(Source data)
(** C21. Recording and merging completion latencies is exact on the counts.  For
    two threads with fresh statistics, percentiles on and directions reported
    apart, that each record any history of completion latencies, the merged
    [clat_stat] and [io_u_plat] of each direction have the sample count, minimum,
    maximum and every histogram bucket of the concatenated history (counts modulo
    the width of their counters); the floating-point moments and the other
    statistics are not part of this. *)
Theorem stats_merge_exact {F} {fops : FloatOps F} (t1 t2 : thread_stat F) first xs ys :
  clat_percentiles t1 = true -> clat_percentiles t2 = true -> unified_rw_rep t1 = false ->
  repr t1 [] -> repr t2 [] ->
  Forall sample_ok xs -> Forall sample_ok ys -> Z.of_nat (length ys) < 2 ^ 64 ->
  exists a b, record_samples t1 xs = Some a /\ record_samples t2 ys = Some b /\
    repr (sum_thread_stats a b first) (xs ++ ys).
Proof.
  intros P1 P2 U1 R1 R2 Hx Hy Hl.
  destruct (record_repr xs t1 [] Hx P1 R1) as (a & Ea & Ra & Ua).
  destruct (record_repr ys t2 [] Hy P2 R2) as (b & Eb & Rb & _).
  exists a, b. split_and!; [done..|]. apply sum_thread_repr; [congruence|done..].
Qed.

(** IEEE doubles discharge the interface. *)
#[export] Instance double_float : FloatOps double := {
  fzero := of_int 0; fof := of_int; fadd := dadd; fsub := dsub; fmul := dmul; fdiv := ddiv;
  fis0 := SpecFloat.SFeqb (of_int 0)
}.

(** A thread that reports percentiles, directions apart. *)
Definition job_stat : thread_stat double :=
  let t := @init_thread_stat double double_float in
  ThreadStat false true (sync_stat t) (clat_stat t) (slat_stat t) (lat_stat t) (bw_stat t)
    (iops_stat t) 0 0 0 0 0 (io_u_map t) (io_u_submit t) (io_u_complete t) (io_u_lat_n t)
    (io_u_lat_u t) (io_u_lat_m t) (io_u_plat t) (io_u_sync_plat t) (total_io_u t) (short_io_u t)
    (drop_io_u t) 0 0 (io_bytes t) (runtime t) 0.

Lemma stats_merge_exact_witness :
  exists a b, @record_samples double double_float job_stat [(0, 5); (1, 1000)] = Some a /\
    @record_samples double double_float job_stat [(0, 70)] = Some b /\
    repr (@sum_thread_stats double double_float a b true) [(0, 5); (1, 1000); (0, 70)].
Proof.
  apply (@stats_merge_exact double double_float job_stat job_stat true [(0, 5); (1, 1000)] [(0, 70)]).
  - reflexivity.
  - reflexivity.
  - reflexivity.
  - exact (@init_repr double double_float).
  - exact (@init_repr double double_float).
  - repeat constructor; simpl; lia.
  - repeat constructor; simpl; lia.
  - simpl. lia.
Defined.

(** Two places where statistics are lost: [sum_thread_stats] stops at the
    ten nanosecond buckets in the millisecond array, so the two slowest of its
    twelve buckets are never merged; and [reset_io_stat] (run after the ramp
    time) resets the minimum to 0, where it stays whatever is recorded. *)
Theorem stats_lost {F} {fops : FloatOps F} (dst src : thread_stat F) first (st : io_stat F) xs :
  length (io_u_lat_m dst) = FIO_IO_U_LAT_M_NR -> length (io_u_lat_m src) = FIO_IO_U_LAT_M_NR ->
  Forall (fun x => 0 <= x) xs ->
  drop 10 (io_u_lat_m (sum_thread_stats dst src first)) = drop 10 (io_u_lat_m dst) /\
  min_val (fold_left add_stat_sample xs (reset_io_stat st)) = 0.
Proof.
  intros Hd Hs Hx. split.
  - cbn [sum_thread_stats io_u_lat_m]. unfold add_first. change FIO_IO_U_LAT_N_NR with 10%nat.
    change FIO_IO_U_LAT_M_NR with 12%nat in *.
    rewrite drop_app_ge; rewrite length_zip_with, !length_take; [|lia].
    by replace (10 - min (min 10 _) (min 10 _))%nat with 0%nat by lia.
  - enough (forall s, min_val s = 0 -> min_val (fold_left add_stat_sample xs s) = 0) as H by by apply H.
    induction Hx as [|x xs Hx0 _ IH]; intros s H; [done|]. cbn [fold_left]. apply IH.
    unfold add_stat_sample. destruct (if negb _ then _ else _). cbn [min_val]. zcase; lia.
Qed.

Lemma stats_lost_witness :
  drop 10 (io_u_lat_m (@sum_thread_stats double double_float job_stat job_stat false)) = [0; 0] /\
  min_val (fold_left (@add_stat_sample double double_float) [7; 9] (@reset_io_stat double double_float (@io_stat0 double double_float))) = 0.
Proof.
  apply (@stats_lost double double_float job_stat job_stat false (@io_stat0 double double_float) [7; 9]).
  - reflexivity.
  - reflexivity.
  - repeat constructor; lia.
Defined.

_TASK REQUIREMENTS_
Copy out the entries. Change nothing.

_ANSWER SECTION_
(** C21. Recording and merging completion latencies is exact on the counts.  For
    two threads with fresh statistics, percentiles on and directions reported
    apart, that each record any history of completion latencies, the merged
    [clat_stat] and [io_u_plat] of each direction have the sample count, minimum,
    maximum and every histogram bucket of the concatenated history (counts modulo
    the width of their counters); the floating-point moments and the other
    statistics are not part of this. *)
Theorem stats_merge_exact {F} {fops : FloatOps F} (t1 t2 : thread_stat F) first xs ys :
  clat_percentiles t1 = true -> clat_percentiles t2 = true -> unified_rw_rep t1 = false ->
  repr t1 [] -> repr t2 [] ->
  Forall sample_ok xs -> Forall sample_ok ys -> Z.of_nat (length ys) < 2 ^ 64 ->
  exists a b, record_samples t1 xs = Some a /\ record_samples t2 ys = Some b /\
    repr (sum_thread_stats a b first) (xs ++ ys).
Proof.
  intros P1 P2 U1 R1 R2 Hx Hy Hl.
  destruct (record_repr xs t1 [] Hx P1 R1) as (a & Ea & Ra & Ua).
  destruct (record_repr ys t2 [] Hy P2 R2) as (b & Eb & Rb & _).
  exists a, b. split_and!; [done..|]. apply sum_thread_repr; [congruence|done..].
Qed.

(** IEEE doubles discharge the interface. *)
#[export] Instance double_float : FloatOps double := {
  fzero := of_int 0; fof := of_int; fadd := dadd; fsub := dsub; fmul := dmul; fdiv := ddiv;
  fis0 := SpecFloat.SFeqb (of_int 0)
}.

(** A thread that reports percentiles, directions apart. *)
Definition job_stat : thread_stat double :=
  let t := @init_thread_stat double double_float in
  ThreadStat false true (sync_stat t) (clat_stat t) (slat_stat t) (lat_stat t) (bw_stat t)
    (iops_stat t) 0 0 0 0 0 (io_u_map t) (io_u_submit t) (io_u_complete t) (io_u_lat_n t)
    (io_u_lat_u t) (io_u_lat_m t) (io_u_plat t) (io_u_sync_plat t) (total_io_u t) (short_io_u t)
    (drop_io_u t) 0 0 (io_bytes t) (runtime t) 0.

Lemma stats_merge_exact_witness :
  exists a b, @record_samples double double_float job_stat [(0, 5); (1, 1000)] = Some a /\
    @record_samples double double_float job_stat [(0, 70)] = Some b /\
    repr (@sum_thread_stats double double_float a b true) [(0, 5); (1, 1000); (0, 70)].
Proof.
  apply (@stats_merge_exact double double_float job_stat job_stat true [(0, 5); (1, 1000)] [(0, 70)]).
  - reflexivity.
  - reflexivity.
  - reflexivity.
  - exact (@init_repr double double_float).
  - exact (@init_repr double double_float).
  - repeat constructor; simpl; lia.
  - repeat constructor; simpl; lia.
  - simpl. lia.
Defined.

(** Two places where statistics are lost: [sum_thread_stats] stops at the
    ten nanosecond buckets in the millisecond array, so the two slowest of its
    twelve buckets are never merged; and [reset_io_stat] (run after the ramp
    time) resets the minimum to 0, where it stays whatever is recorded. *)
Theorem stats_lost {F} {fops : FloatOps F} (dst src : thread_stat F) first (st : io_stat F) xs :
  length (io_u_lat_m dst) = FIO_IO_U_LAT_M_NR -> length (io_u_lat_m src) = FIO_IO_U_LAT_M_NR ->
  Forall (fun x => 0 <= x) xs ->
  drop 10 (io_u_lat_m (sum_thread_stats dst src first)) = drop 10 (io_u_lat_m dst) /\
  min_val (fold_left add_stat_sample xs (reset_io_stat st)) = 0.
Proof.
  intros Hd Hs Hx. split.
  - cbn [sum_thread_stats io_u_lat_m]. unfold add_first. change FIO_IO_U_LAT_N_NR with 10%nat.
    change FIO_IO_U_LAT_M_NR with 12%nat in *.
    rewrite drop_app_ge; rewrite length_zip_with, !length_take; [|lia].
    by replace (10 - min (min 10 _) (min 10 _))%nat with 0%nat by lia.
  - enough (forall s, min_val s = 0 -> min_val (fold_left add_stat_sample xs s) = 0) as H by by apply H.
    induction Hx as [|x xs Hx0 _ IH]; intros s H; [done|]. cbn [fold_left]. apply IH.
    unfold add_stat_sample. destruct (if negb _ then _ else _). cbn [min_val]. zcase; lia.
Qed.

Lemma stats_lost_witness :
  drop 10 (io_u_lat_m (@sum_thread_stats double double_float job_stat job_stat false)) = [0; 0] /\
  min_val (fold_left (@add_stat_sample double double_float) [7; 9] (@reset_io_stat double double_float (@io_stat0 double double_float))) = 0.
Proof.
  apply (@stats_lost double double_float job_stat job_stat false (@io_stat0 double double_float) [7; 9]).
  - reflexivity.
  - reflexivity.
  - repeat constructor; lia.
Defined.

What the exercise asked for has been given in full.